The GDG took into account that gonadotrophins are often used in second-line treatment when the woman is resistant to clomifene citrate, and that metformin in combination with clomifene citrate is less common practice in England and Wales.
Surgical intervention
The GDG also considered laparoscopic ovarian drilling as a second-line treatment following clomifene resistance. A significant benefit is the elimination of the increased risk of multiple pregnancies and thus laparoscopic ovarian drilling could be an option that would be preferable for some women. Although no evidence was identified to support its use, the view of the GDG was that it should remain a treatment option depending on the individual woman’s clinical circumstances and preferences.
Equalities
The people considered in this review were:
People in same sex relationships who cannot have heterosexual intercourse.
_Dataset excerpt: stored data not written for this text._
Definition normalize_fees (input : RawTxInput) : outcome NormalizedFees :=
  match raw_tx_type input with
  | Legacy | Eip2930 =>
      let? gas_price := require_fee (raw_gas_price input) "gas_price" in
      Returns (mkFees (Some gas_price) None None None)
  | Eip1559 =>
      let? max_fee := require_fee (raw_max_fee_per_gas input) "max_fee_per_gas" in
      let? priority := require_fee (raw_max_priority_fee_per_gas input) "max_priority_fee_per_gas" in
      Returns (mkFees None (Some max_fee) (Some priority) None)
  | Eip4844 =>
      let? max_fee := require_fee (raw_max_fee_per_gas input) "max_fee_per_gas" in
      let? priority := require_fee (raw_max_priority_fee_per_gas input) "max_priority_fee_per_gas" in
      let? blob_fee := require_fee (raw_max_fee_per_blob_gas input) "max_fee_per_blob_gas" in
      Returns (mkFees None (Some max_fee) (Some priority) (Some blob_fee))
  end.

(** [char::to_digit(16)] of one byte. *)
Definition hex_value (b : N) : option N :=
  (if (48 <=? b) && (b <=? 57) then Some (b - 48)
   else if (97 <=? b) && (b <=? 102) then Some (b - 87)
   else if (65 <=? b) && (b <=? 70) then Some (b - 55)
   else None)%N.

(** [u8::from_str_radix(s, 16)] of a two-byte [str]: an optional plus sign,
    then hexadecimal digits; two digits fit a [u8]. *)
Definition byte_from_hex (b0 b1 : N) : option N :=
  if (b0 =? 43)%N then hex_value b1
  else match hex_value b0, hex_value b1 with
       | Some hi, Some lo => Some (hi * 16 + lo)%N
       | _, _ => None
       end.

(** A UTF-8 continuation byte: an offset in front of it is inside a character. *)
Definition continuation (b : N) : bool := ((128 <=? b) && (b <? 192))%N.
Definition char_boundary (rest : list N) : bool :=
  match rest with [] => true | b :: _ => negb (continuation b) end.

(** The iterator over the pairs, collected up to the first error: each slice
    must end at a character boundary. *)
Fixpoint parse_pairs (bytes : list N) (field : string) : outcome (list N) :=
  match bytes with
  | b0 :: b1 :: rest =>
      if negb (char_boundary rest) then Panics
      else match byte_from_hex b0 b1 with
           | None => FailsWith (InvalidHex field)
           | Some v => let? vs := parse_pairs rest field in Returns (v :: vs)
           end
  | _ => Returns []
  end.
Specific patient subgroups listed in the guideline Scope who may need specific consideration:
people in same-sex relationships who have unexplained infertility after donor insemination
people who are unable to, or would find it very difficult to, or who have been advised not to, have heterosexual intercourse
people with conditions or disabilities that require specific consideration in relation to methods of conception.
People who are preparing for cancer treatment who may wish to preserve their fertility.
There were no specific issues that needed to be addressed with respect to any of these subgroups for this review.